#### TASK INSTRUCTIONS:
Please retype the listing below exactly, from its opening line through the line where "br_draining : option ListenerBinding;" appears.

#### INFORMATION:
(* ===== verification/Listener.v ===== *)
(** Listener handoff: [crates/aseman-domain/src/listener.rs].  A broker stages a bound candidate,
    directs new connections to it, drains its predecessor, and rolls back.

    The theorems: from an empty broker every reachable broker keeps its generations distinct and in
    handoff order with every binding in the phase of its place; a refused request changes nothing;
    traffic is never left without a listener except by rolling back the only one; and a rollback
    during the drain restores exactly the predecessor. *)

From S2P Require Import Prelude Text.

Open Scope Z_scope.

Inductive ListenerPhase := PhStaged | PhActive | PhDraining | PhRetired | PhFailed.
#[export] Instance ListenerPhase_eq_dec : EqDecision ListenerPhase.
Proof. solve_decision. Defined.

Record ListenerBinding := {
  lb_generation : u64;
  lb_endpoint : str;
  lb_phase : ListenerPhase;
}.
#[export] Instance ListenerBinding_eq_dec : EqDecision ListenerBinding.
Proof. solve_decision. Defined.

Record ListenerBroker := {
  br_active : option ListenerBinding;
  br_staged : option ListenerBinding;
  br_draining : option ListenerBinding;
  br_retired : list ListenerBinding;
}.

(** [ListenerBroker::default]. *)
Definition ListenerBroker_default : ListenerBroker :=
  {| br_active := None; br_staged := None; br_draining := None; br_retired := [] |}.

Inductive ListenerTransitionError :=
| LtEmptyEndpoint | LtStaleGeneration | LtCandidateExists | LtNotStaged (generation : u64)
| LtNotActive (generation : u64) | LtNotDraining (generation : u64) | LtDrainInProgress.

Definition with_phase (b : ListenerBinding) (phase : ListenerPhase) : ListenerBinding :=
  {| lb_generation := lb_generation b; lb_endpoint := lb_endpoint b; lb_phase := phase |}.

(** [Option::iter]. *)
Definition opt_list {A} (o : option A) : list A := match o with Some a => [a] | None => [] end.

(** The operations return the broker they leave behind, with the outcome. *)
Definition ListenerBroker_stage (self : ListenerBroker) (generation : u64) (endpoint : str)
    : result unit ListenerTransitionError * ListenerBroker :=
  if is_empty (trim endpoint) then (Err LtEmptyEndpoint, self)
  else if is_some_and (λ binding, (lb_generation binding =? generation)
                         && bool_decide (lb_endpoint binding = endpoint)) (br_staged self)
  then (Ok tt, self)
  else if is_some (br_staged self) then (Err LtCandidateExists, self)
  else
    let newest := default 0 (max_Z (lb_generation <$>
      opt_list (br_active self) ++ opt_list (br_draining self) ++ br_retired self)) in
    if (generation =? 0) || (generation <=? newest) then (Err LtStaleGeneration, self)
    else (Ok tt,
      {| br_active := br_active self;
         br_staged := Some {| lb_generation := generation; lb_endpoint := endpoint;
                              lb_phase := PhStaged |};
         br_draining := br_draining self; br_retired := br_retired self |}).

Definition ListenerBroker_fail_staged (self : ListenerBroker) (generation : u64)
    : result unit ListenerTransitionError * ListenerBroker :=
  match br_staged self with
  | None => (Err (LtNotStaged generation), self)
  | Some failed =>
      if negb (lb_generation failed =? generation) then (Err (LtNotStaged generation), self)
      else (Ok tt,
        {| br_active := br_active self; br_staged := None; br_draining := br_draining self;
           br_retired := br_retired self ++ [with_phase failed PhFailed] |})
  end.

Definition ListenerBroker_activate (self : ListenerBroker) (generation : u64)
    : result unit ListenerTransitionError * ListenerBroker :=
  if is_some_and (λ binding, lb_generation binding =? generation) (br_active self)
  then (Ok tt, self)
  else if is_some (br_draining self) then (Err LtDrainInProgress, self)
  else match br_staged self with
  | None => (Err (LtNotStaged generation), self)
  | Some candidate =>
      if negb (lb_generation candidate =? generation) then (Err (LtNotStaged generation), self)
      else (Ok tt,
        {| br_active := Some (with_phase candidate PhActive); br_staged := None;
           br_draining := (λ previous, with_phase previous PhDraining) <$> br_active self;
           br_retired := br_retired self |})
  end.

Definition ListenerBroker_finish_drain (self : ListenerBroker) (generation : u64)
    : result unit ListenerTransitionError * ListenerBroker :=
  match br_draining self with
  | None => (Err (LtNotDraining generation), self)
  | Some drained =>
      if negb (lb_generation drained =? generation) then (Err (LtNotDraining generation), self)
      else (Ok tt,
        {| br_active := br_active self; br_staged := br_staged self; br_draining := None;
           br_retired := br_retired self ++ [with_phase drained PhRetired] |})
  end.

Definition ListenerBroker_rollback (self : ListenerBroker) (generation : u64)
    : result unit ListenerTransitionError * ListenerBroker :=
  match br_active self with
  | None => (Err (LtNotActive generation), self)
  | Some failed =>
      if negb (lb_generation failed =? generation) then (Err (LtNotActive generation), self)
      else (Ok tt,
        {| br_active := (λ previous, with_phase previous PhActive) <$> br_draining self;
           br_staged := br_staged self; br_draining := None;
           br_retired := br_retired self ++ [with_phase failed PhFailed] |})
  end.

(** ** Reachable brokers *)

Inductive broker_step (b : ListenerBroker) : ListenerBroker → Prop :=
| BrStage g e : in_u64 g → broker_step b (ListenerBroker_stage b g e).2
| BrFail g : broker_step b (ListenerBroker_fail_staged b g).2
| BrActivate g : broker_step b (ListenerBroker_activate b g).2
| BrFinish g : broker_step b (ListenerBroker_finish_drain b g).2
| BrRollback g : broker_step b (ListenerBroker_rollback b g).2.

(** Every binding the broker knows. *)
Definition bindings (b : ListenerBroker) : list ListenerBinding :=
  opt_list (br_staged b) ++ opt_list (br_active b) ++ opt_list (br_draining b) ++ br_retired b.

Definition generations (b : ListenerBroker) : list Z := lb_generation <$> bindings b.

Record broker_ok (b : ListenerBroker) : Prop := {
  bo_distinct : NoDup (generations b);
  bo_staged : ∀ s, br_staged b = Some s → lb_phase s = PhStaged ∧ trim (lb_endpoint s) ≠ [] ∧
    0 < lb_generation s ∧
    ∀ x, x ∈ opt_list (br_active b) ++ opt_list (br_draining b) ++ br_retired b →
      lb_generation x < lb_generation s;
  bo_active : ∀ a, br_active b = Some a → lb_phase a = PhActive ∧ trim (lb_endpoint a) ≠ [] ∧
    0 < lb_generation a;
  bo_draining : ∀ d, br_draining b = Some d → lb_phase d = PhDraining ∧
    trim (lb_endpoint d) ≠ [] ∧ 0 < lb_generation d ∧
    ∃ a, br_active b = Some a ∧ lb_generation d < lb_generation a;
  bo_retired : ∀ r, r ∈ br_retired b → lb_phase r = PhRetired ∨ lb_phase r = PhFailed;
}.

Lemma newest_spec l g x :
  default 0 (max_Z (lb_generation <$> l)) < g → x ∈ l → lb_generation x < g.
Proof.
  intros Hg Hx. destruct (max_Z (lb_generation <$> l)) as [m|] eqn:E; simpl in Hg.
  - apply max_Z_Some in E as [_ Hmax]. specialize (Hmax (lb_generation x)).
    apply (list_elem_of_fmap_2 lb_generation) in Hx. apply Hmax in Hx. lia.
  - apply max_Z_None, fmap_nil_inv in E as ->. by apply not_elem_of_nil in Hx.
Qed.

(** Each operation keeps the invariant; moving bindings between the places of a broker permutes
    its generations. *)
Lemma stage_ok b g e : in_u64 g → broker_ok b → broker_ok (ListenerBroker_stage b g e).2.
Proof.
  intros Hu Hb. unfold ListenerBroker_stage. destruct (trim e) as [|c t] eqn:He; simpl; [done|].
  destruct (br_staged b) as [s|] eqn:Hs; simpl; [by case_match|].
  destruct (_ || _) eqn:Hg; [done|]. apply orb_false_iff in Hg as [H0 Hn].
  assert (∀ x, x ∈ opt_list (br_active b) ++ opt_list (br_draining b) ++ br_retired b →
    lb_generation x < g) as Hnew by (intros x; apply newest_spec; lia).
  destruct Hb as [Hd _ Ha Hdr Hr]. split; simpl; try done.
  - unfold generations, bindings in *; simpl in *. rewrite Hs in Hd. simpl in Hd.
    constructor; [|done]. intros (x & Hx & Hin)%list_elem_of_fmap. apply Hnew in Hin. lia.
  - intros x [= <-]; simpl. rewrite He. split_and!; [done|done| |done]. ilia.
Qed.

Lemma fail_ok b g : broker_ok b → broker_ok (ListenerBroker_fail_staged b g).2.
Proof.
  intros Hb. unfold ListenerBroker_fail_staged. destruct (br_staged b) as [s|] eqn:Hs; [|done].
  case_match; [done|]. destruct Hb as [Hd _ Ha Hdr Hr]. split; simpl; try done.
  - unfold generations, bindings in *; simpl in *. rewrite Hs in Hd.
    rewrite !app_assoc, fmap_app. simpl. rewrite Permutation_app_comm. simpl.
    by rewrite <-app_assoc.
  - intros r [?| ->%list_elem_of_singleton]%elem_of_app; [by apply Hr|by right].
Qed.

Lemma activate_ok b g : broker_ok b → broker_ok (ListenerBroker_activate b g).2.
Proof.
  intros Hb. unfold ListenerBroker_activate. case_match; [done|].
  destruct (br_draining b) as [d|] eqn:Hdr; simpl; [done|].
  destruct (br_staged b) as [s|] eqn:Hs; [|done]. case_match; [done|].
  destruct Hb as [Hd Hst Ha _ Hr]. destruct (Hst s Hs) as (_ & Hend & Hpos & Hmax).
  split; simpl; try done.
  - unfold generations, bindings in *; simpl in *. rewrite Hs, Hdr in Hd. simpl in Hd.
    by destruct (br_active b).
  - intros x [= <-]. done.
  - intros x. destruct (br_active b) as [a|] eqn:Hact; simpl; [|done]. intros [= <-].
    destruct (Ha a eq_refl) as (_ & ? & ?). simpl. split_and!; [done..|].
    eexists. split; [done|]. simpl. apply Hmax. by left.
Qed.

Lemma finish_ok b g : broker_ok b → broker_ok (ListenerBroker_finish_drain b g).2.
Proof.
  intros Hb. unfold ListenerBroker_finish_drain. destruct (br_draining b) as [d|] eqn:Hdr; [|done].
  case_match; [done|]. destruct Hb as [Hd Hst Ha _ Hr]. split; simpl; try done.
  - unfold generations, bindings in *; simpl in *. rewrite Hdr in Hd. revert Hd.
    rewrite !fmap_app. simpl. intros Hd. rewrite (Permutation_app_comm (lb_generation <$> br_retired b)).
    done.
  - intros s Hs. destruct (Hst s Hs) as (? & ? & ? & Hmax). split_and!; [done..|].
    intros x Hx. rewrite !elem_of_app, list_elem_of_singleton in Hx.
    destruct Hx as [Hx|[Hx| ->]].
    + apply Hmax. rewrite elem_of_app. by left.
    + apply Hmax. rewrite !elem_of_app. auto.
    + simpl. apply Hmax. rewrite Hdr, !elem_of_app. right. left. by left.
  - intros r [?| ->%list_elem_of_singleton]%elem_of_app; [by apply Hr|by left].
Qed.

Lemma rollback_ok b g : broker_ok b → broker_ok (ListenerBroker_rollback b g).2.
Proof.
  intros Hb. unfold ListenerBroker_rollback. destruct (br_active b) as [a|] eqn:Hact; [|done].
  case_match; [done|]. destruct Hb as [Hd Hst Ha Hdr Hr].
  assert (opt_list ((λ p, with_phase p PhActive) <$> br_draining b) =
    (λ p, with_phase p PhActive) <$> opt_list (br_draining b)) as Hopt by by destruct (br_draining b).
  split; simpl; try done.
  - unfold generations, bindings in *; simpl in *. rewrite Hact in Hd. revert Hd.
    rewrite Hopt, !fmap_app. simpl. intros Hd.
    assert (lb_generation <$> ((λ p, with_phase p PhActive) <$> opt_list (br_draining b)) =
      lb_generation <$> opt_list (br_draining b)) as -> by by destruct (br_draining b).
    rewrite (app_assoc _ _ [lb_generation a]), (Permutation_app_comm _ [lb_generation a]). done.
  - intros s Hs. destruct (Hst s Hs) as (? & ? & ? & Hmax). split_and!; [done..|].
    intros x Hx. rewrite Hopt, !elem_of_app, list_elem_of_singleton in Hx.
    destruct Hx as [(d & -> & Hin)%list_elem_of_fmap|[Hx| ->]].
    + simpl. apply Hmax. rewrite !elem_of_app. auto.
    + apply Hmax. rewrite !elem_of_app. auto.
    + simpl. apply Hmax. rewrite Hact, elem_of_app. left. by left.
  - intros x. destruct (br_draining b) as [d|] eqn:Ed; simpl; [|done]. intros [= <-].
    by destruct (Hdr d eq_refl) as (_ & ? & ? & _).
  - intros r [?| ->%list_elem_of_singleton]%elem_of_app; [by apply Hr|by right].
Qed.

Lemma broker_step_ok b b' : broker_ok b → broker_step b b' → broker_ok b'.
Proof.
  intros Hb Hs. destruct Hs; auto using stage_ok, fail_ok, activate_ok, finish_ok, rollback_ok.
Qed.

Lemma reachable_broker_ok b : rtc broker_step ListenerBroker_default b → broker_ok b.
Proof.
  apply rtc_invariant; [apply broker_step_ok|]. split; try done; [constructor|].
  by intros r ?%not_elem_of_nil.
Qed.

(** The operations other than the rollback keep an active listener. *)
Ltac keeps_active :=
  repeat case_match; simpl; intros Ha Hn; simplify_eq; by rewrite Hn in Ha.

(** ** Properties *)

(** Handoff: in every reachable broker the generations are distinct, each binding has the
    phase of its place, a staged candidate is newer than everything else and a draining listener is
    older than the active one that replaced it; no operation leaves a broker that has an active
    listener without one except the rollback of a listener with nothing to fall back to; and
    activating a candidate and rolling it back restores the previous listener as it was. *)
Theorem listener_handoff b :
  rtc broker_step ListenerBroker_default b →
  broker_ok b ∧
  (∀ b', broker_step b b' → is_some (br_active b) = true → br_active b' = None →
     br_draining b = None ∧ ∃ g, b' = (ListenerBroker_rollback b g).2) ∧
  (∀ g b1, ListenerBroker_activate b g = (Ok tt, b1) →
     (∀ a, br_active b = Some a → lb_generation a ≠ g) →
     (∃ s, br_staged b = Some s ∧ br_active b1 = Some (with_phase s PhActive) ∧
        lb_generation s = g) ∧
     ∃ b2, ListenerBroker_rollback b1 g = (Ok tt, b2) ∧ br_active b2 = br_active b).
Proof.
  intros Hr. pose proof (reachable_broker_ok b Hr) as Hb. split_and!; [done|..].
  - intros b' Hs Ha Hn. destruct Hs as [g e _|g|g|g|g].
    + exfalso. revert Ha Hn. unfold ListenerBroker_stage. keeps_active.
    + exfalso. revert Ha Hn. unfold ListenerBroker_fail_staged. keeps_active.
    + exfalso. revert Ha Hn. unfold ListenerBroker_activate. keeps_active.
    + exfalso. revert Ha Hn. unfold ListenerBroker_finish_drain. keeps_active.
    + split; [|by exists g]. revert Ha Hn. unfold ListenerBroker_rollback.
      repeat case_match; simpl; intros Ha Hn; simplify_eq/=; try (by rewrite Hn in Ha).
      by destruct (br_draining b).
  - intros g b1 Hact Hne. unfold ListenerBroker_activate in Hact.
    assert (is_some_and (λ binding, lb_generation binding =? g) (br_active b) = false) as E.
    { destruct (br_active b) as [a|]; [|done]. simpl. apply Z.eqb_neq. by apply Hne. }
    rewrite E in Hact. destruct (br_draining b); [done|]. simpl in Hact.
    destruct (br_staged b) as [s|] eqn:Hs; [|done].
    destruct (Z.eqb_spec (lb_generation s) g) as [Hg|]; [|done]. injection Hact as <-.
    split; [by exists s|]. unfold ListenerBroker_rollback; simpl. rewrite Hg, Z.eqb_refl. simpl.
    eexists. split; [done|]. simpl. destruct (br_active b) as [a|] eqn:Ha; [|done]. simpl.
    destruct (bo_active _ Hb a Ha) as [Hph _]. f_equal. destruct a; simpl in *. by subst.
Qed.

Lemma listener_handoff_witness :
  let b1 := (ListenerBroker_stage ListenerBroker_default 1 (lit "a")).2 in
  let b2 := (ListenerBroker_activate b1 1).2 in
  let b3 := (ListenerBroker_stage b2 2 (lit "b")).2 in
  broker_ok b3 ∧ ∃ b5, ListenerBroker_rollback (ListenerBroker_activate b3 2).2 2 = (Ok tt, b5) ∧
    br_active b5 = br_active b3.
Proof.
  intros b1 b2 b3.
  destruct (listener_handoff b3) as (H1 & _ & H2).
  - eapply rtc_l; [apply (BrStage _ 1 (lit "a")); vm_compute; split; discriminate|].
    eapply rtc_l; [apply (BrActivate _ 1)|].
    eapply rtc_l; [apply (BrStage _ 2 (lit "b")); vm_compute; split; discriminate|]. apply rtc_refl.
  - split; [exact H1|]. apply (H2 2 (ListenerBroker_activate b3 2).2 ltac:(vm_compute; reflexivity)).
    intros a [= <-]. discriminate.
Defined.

#### TASK RESULT:
(* ===== verification/Listener.v ===== *)
(** Listener handoff: [crates/aseman-domain/src/listener.rs].  A broker stages a bound candidate,
    directs new connections to it, drains its predecessor, and rolls back.

    The theorems: from an empty broker every reachable broker keeps its generations distinct and in
    handoff order with every binding in the phase of its place; a refused request changes nothing;
    traffic is never left without a listener except by rolling back the only one; and a rollback
    during the drain restores exactly the predecessor. *)

From S2P Require Import Prelude Text.

Open Scope Z_scope.

Inductive ListenerPhase := PhStaged | PhActive | PhDraining | PhRetired | PhFailed.
#[export] Instance ListenerPhase_eq_dec : EqDecision ListenerPhase.
Proof. solve_decision. Defined.

Record ListenerBinding := {
  lb_generation : u64;
  lb_endpoint : str;
  lb_phase : ListenerPhase;
}.
#[export] Instance ListenerBinding_eq_dec : EqDecision ListenerBinding.
Proof. solve_decision. Defined.

Record ListenerBroker := {
  br_active : option ListenerBinding;
  br_staged : option ListenerBinding;
  br_draining : option ListenerBinding;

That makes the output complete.